Now that the climb is over I can finally get back to weight training .... YAY! It's only been 2 weeks but it feels like it's been 2 months! I miss my weights! But my coach (Andrew) has given me directions on preparing for the climb and they've paid off. 38 minutes is by no means a record ... but it's a benchmark for me and something I can strive to beat. After all, the only race is with myself....
It's interesting ... I never used to be a "bath" person. I was all about the shower ... it's quick ... get in, get out. Then my coach decided he wanted me to have a bath 3 nights a week. The first bath ... I talked to my girlfriend the entire 20 minutes and then I got out. The second night was only 20 minutes but I decided to chill instead. Now ... I'm addicted. I get these epiphanies in the tub. This may sound strange, but I actually have "conversations" with Andrew while I'm soaking. He helps me work things out in my head. Of course he's not ACTUALLY there ... he's just in my head. (I think he's taken up permanent residence there.) Tonight I finally understood why I've been struggling with one of my co-worker's attitude. She is so negative, so whiney and complains about EVERYTHING! I've been fighting very, very hard to stay positive regardless of the circumstances but she tests my patience. The particulars don't really matter ... suffice it to say that now that I understand why I have such an issue, I can move past it and move on. Whew! It was really starting to affect my attitude.
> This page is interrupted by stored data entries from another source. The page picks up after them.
(** The last lines of [derive]. *)
Definition derive_child (self : hdnode) (index : Z) (IR : buffer) (derivedKeyPair : ecpair) : result hdnode :=
  hd ← new derivedKeyPair IR;
  fp ← getFingerprint self;
  parentFingerprint ← readUInt32BE fp 0;
  Ok (mkNode (hd_keyPair hd) (hd_chainCode hd) (hd_depth self + 1) index parentFingerprint).

Fixpoint derive (fuel : nat) (self : hdnode) (index : Z) : result hdnode :=
  match fuel with
  | O => Throw OutOfFuel
  | S fuel =>
      _ ← guard_js (tf_UInt32 index) TypeforceError;
      data ← derive_data self index;
      let I := hm_sha512 (hd_chainCode self) data in
      let IL := slice I 0 32 in
      let IR := slice_from I 32 in
      let pIL := bi_fromBuffer IL in
      if bi_compareTo pIL ec_n >=? 0 then derive fuel self (index + 1)
      else
        match kp_d (hd_keyPair self) with
        | Some d =>
            let ki := bi_mod (bi_add pIL d) ec_n in
            if bi_signum ki =? 0 then derive fuel self (index + 1)
            else
              keyPair ← ECPair.new (Some ki) None None (Some (kp_network (hd_keyPair self)));
              derive_child self index IR keyPair
        | None =>
            match (ECPair.Q (hd_keyPair self)).2 with
            | None => Throw (TypeError "Cannot read properties of undefined")
            | Some Q =>
                let Ki := pt_add (pt_multiply ec_G pIL) Q in
                if ec_isInfinity Ki then derive fuel self (index + 1)
                else
                  keyPair ← ECPair.new None (Some Ki) None (Some (kp_network (hd_keyPair self)));
                  derive_child self index IR keyPair
            end
        end
  end.
(* ===== verification/Amounts.v ===== *)
(** * Amounts and fees

    The conversions between satoshis and XEC of [cashtab/src/utils/cashMethods.js],
    the balance of a wallet, the value of a payment, and the fee: a rate, which is
    a double, times the size of a transaction. *)

From stdpp Require Import base tactics list gmap numbers strings pretty.
From Stdlib Require Import Ascii QArith Qpower Lqa SpecFloat.
From S2P Require Import Prelude JsFloat JsString BigNumber OpReturn Wallet.
Open Scope Z_scope.

Module Amounts.
Section S.
Context `{BN : !BigNumber}.

(** ** Conversions *)

Definition fromLegacyDecimals (amount : bn) (cashDecimals : Z) : number :=
  let conversionFactor := bn_pow10 (8 - cashDecimals) in
  let amountSmallestDenomination := bn_toNumber (bn_times amount conversionFactor) in
  amountSmallestDenomination.

Definition fromSatoshisToXec (amount : bn) (cashDecimals : Z) : bn :=
  let multiplier := bn_pow10 (-1 * cashDecimals) in
  let amountInBaseUnits := bn_times amount multiplier in
  amountInBaseUnits.

(** [None] is [false].  The places of a number that is not finite are [null],
    which compares as 0. *)
Definition fromXecToSatoshis (sendAmount : bn) (cashDecimals : Z) : option bn :=
  let isValidSendAmount := default 0 (bn_dp sendAmount) <=? cashDecimals in
  if negb isValidSendAmount then None
  else
    let conversionFactor := bn_pow10 cashDecimals in
    let sendAmountSmallestDenomination := bn_times sendAmount conversionFactor in
    Some sendAmountSmallestDenomination.

Definition getWalletBalanceFromUtxos (nonSlpUtxos : list utxo) : balances :=
  let total := fold_left (λ previousBalance utxo, bn_plus previousBalance (bn_of_string (u_value utxo))) nonSlpUtxos (bn_of_Z 0) in
  mkBalances (bn_toString total) (bn_toString (fromSatoshisToXec total Currency.cashDecimals)).

(** [row.split(',')[0]] and [row.split(',')[1]] *)
Definition row_address (row : string) : string := default EmptyString (split_on ","%char row !! 0%nat).
Definition row_value (row : string) : bn := bn_of_option (split_on ","%char row !! 1%nat).

Definition parseXecSendValue (isOneToMany : bool) (singleSendValue : option string)
    (destinationAddressAndValueArray : option (list string)) : result bn :=
  value ←
    (if isOneToMany then
       match destinationAddressAndValueArray with
       | None | Some [] => Throw (Error "Invalid destinationAddressAndValueArray")
       | Some rows => Ok (fold_left (λ value row, bn_plus value (row_value row)) rows (bn_of_Z 0))
       end
     else
       match singleSendValue with
       | None => Throw (Error "Invalid singleSendValue")
       | Some s => if OpReturn.is_empty s then Throw (Error "Invalid singleSendValue") else Ok (bn_of_string s)
       end : result bn);
  if bn_lt value (bn_of_string (bn_toString (fromSatoshisToXec (bn_of_Z Currency.dustSats) Currency.cashDecimals)))
  then Throw (Error "dust")
  else Ok value.

(** ** Fees *)

Definition getCashtabByteCount (p2pkhInputCount p2pkhOutputCount : Z) : number :=
  let inputCount := bn_of_Z p2pkhInputCount in
  let outputCount := bn_of_Z p2pkhOutputCount in
  let inputWeight := bn_of_Z (148 * 4) in
  let outputWeight := bn_of_Z (34 * 4) in
  let nonSegwitWeightConstant := bn_of_Z (10 * 4) in
  let totalWeight := bn_of_Z 0 in
  let totalWeight :=
    bn_plus (bn_plus (bn_plus totalWeight (bn_times inputCount inputWeight)) (bn_times outputCount outputWeight))
      nonSegwitWeightConstant in
  let byteCount := bn_ceil (bn_div totalWeight (bn_of_Z 4)) in
  bn_toNumber byteCount.

Definition calcFee {A} (utxos : list A) (p2pkhOutputNumber : Z) (satoshisPerByte : number) : number :=
  let byteCount := getCashtabByteCount (len utxos) p2pkhOutputNumber in
  let txFee := num_Ceil (num_mul satoshisPerByte byteCount) in
  txFee.

(** ** Laws *)
Context `{BNS : !BigNumberSpec}.

(** The size that a transaction with [i] inputs and [o] outputs is taken to have. *)
Definition byte_count (i o : Z) : Z := 148 * i + 34 * o + 10.
(** 2.01 times [n], rounded up *)
Definition fee_of (n : Z) : Z := (201 * n + 99) / 100.

Lemma byteCount_exact i o : 0 <= i → 0 <= o → byte_count i o < 2 ^ 53 →
  getCashtabByteCount i o = num_of_Z (byte_count i o).
Proof.
  intros Hi Ho Hb. unfold byte_count in *. apply bn_toNumber_int; [|lia]. apply bn_ceil_is.
  apply (bn_div_is _ _ (inject_Z (4 * (148 * i + 34 * o + 10))) (inject_Z 4)); [|apply bn_of_Z_is|done| |].
  - eapply bn_is_proper.
    2: { repeat first [eapply bn_plus_int|eapply bn_times_int|apply bn_of_Z_is]. }
    replace (4 * (148 * i + 34 * o + 10)) with (0 + i * (148 * 4) + o * (34 * 4) + 10 * 4) by ring. reflexivity.
  - rewrite <- inject_Z_mult. reflexivity.
  - exists ((148 * i + 34 * o + 10) * 10 ^ 20). rewrite ten_nonneg, <- inject_Z_mult by done. reflexivity.
Qed.

Lemma fee_of_nonneg n : 0 <= n → 0 <= fee_of n.
Proof. intros H. apply Z.div_pos; lia. Qed.

Lemma fee_of_bounds n : 201 * n <= 100 * fee_of n <= 201 * n + 99.
Proof. unfold fee_of. pose proof (Z_div_mod_eq_full (201 * n + 99) 100). pose proof (Z.mod_pos_bound (201 * n + 99) 100). lia. Qed.

Lemma calcFee_exact {A} (utxos : list A) o : 0 <= o → byte_count (len utxos) o < 2 ^ 30 →
  calcFee utxos o Currency.defaultFee = num_of_Z (fee_of (byte_count (len utxos) o)).
Proof.
  intros Ho Hb. pose proof (len_nonneg utxos). unfold calcFee. rewrite byteCount_exact by (unfold byte_count in *; lia).
  unfold num_Ceil, Currency.defaultFee. rewrite fee_exact by (unfold byte_count in *; lia). reflexivity.
Qed.

(** ** Conversions *)

(** [x] is [n] hundredths. *)
Definition cents (x : bn) (n : Z) : Prop := bn_is x (inject_Z n * ten (-2))%Q.

Lemma cents_times x n : cents x n → bn_is (bn_times x (bn_pow10 2)) (inject_Z n).
Proof.
  intros H. eapply bn_is_proper; [|eapply bn_times_is; [exact H|by apply bn_pow10_is]].
  rewrite <- Qmult_assoc, (Qmult_comm (ten (-2))). change (-2) with (- (2)). rewrite ten_neg by done. apply Qmult_1_r.
Qed.

Lemma cents_dp x n : cents x n → default 0 (bn_dp x) <= 2.
Proof.
  intros H. destruct (bn_dp_is _ _ H) as (d & -> & Hd). cbn [from_option id]. apply Hd; [done|]. exists n.
  rewrite <- Qmult_assoc, (Qmult_comm (ten (-2))). change (-2) with (- (2)). rewrite ten_neg by done. apply Qmult_1_r.
Qed.

Lemma cents_lt x y m n : cents x m → cents y n → bn_lt x y = (m <? n).
Proof.
  intros Hx Hy. apply eq_bool_prop_intro. rewrite !Is_true_true, (bn_lt_is _ _ _ _ Hx Hy), Z.ltb_lt.
  rewrite Qmult_lt_r by done. by rewrite <- Zlt_Qlt.
Qed.

Lemma cents_sub x m p : bn_is x p → cents x m → Qeq p (inject_Z m * ten (-2))%Q.
Proof. intros H1 H2. by apply (bn_is_unique x). Qed.

Lemma satoshis_cents x n : bn_is x (inject_Z n) → cents (fromSatoshisToXec x 2) n.
Proof. intros H. apply bn_times_is; [done|]. by apply bn_pow10_is. Qed.

Lemma toSatoshis_cents x n : cents x n → ∃ y, fromXecToSatoshis x 2 = Some y ∧ bn_is y (inject_Z n).
Proof.
  intros H. unfold fromXecToSatoshis. rewrite (proj2 (Z.leb_le _ _)) by by eapply cents_dp. cbn [negb].
  eexists. split; [reflexivity|by apply cents_times].
Qed.

(** Amounts in XEC and in satoshis.  The XEC of an amount of satoshis are
    converted back to it; a finite amount of XEC is converted to satoshis, to a
    hundred times as many, exactly when it is a number of hundredths; what has
    more than two decimal places is refused. *)
Theorem xec_satoshi_conversion x p n : bn_is x p →
  (Qeq p (inject_Z n) → ∃ y, fromXecToSatoshis (fromSatoshisToXec x 2) 2 = Some y ∧ bn_is y (inject_Z n)) ∧
  (Qeq p (inject_Z n * ten (-2)) → ∃ y, fromXecToSatoshis x 2 = Some y ∧ bn_is y (inject_Z n)) ∧
  ((∀ m, ~ Qeq p (inject_Z m * ten (-2))) → fromXecToSatoshis x 2 = None).
Proof.
  intros Hx. split_and!.
  - intros E. apply toSatoshis_cents, satoshis_cents. by eapply bn_is_proper.
  - intros E. apply toSatoshis_cents. by eapply bn_is_proper.
  - intros Hm. unfold fromXecToSatoshis. destruct (bn_dp_is _ _ Hx) as (d & -> & Hd). cbn [from_option id].
    destruct (Z.leb_spec d 2) as [Hle|]; [|done]. exfalso. apply Hd in Hle as (m & Em); [|done]. apply (Hm m).
    rewrite <- Em, <- Qmult_assoc. change (-2) with (- (2)). rewrite ten_neg by done. by rewrite Qmult_1_r.
Qed.

(** ** The value of a payment *)

Lemma sum_rows rows ns acc a : Forall2 (λ row n, cents (row_value row) n) rows ns → cents acc a →
  cents (fold_left (λ value row, bn_plus value (row_value row)) rows acc) (a + zsum ns).
Proof.
  intros H. revert acc a. induction H as [|row n rows ns Hr _ IH]; intros acc a Ha; [by rewrite Z.add_0_r|]. cbn [fold_left].
  change (zsum (n :: ns)) with (n + zsum ns). rewrite Z.add_assoc. apply IH. unfold cents in *. eapply bn_is_proper; [|eapply bn_plus_is; [exact Ha|exact Hr]].
  rewrite inject_Z_plus. ring.
Qed.

Lemma dust_cents : cents (bn_of_string (bn_toString (fromSatoshisToXec (bn_of_Z Currency.dustSats) Currency.cashDecimals))) 550.
Proof. apply bn_of_toString, satoshis_cents, bn_of_Z_is. Qed.

Lemma zero_cents : cents (bn_of_Z 0) 0.
Proof. eapply bn_is_proper; [|apply bn_of_Z_is]. reflexivity. Qed.

(** What the rows of a payment to many, or the amount of a payment to one, ask
    for: [ns] are the amounts in hundredths. *)
Definition asks (isOneToMany : bool) (single : option string) (rows : option (list string)) (ns : list Z) : Prop :=
  if isOneToMany then ∃ l, rows = Some l ∧ l ≠ [] ∧ Forall2 (λ row n, cents (row_value row) n) l ns
  else ∃ s n, single = Some s ∧ s ≠ EmptyString ∧ cents (bn_of_string s) n ∧ ns = [n].

(** The value of a payment is the sum of what its rows ask for, or it is
    refused as dust, exactly when the sum is below 550 satoshis. *)
Lemma send_value_exact many single rows ns : asks many single rows ns →
  let total := zsum ns in
  if total <? 550 then parseXecSendValue many single rows = Throw (Error "dust")
  else ∃ v, parseXecSendValue many single rows = Ok v ∧ cents v total.
Proof.
  intros Ha total. unfold parseXecSendValue.
  assert (∃ v, (if many
       then match rows with
            | None | Some [] => Throw (Error "Invalid destinationAddressAndValueArray")
            | Some rows => Ok (fold_left (λ value row, bn_plus value (row_value row)) rows (bn_of_Z 0))
            end
       else match single with
            | None => Throw (Error "Invalid singleSendValue")
            | Some s => if OpReturn.is_empty s then Throw (Error "Invalid singleSendValue") else Ok (bn_of_string s)
            end) = Ok v ∧ cents v total) as (v & -> & Hv).
  { destruct many; cbn [asks] in Ha.
    - destruct Ha as (l & -> & Hl & H). destruct l as [|r l]; [done|].
      eexists. split; [reflexivity|]. by apply (sum_rows _ _ _ 0); [|apply zero_cents].
    - destruct Ha as (s & n & -> & Hs & Hc & ->). unfold OpReturn.is_empty. rewrite (proj2 (String.eqb_neq _ _)) by done.
      eexists. split; [reflexivity|]. subst total. change (zsum [n]) with (n + 0). by rewrite Z.add_0_r. }
  cbn [mbind result_bind]. rewrite (cents_lt _ _ _ _ Hv dust_cents). destruct (total <? 550); [done|by exists v].
Qed.

End S.
End Amounts.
I am officially registered for night school (holistic nutrition) ... September 10th is my first class. Even though I have several months before classes start, I am so excited!!! I've almost blabbed to my co-workers but I really don't want them to know. This is "my" thing. Of course I'll pass along the info ... just won't tell them where the info is from :)
My next challenge is going to be doing Zumba twice a week. It's awesome for cardio and will definitely help me achieve my weight loss and fitness goals. And it's fun! I also highly recommend using a medicine ball ... especially for toning arms. It works wonders!
Getting late ... still stuff to do and I definitely need my beauty sleep.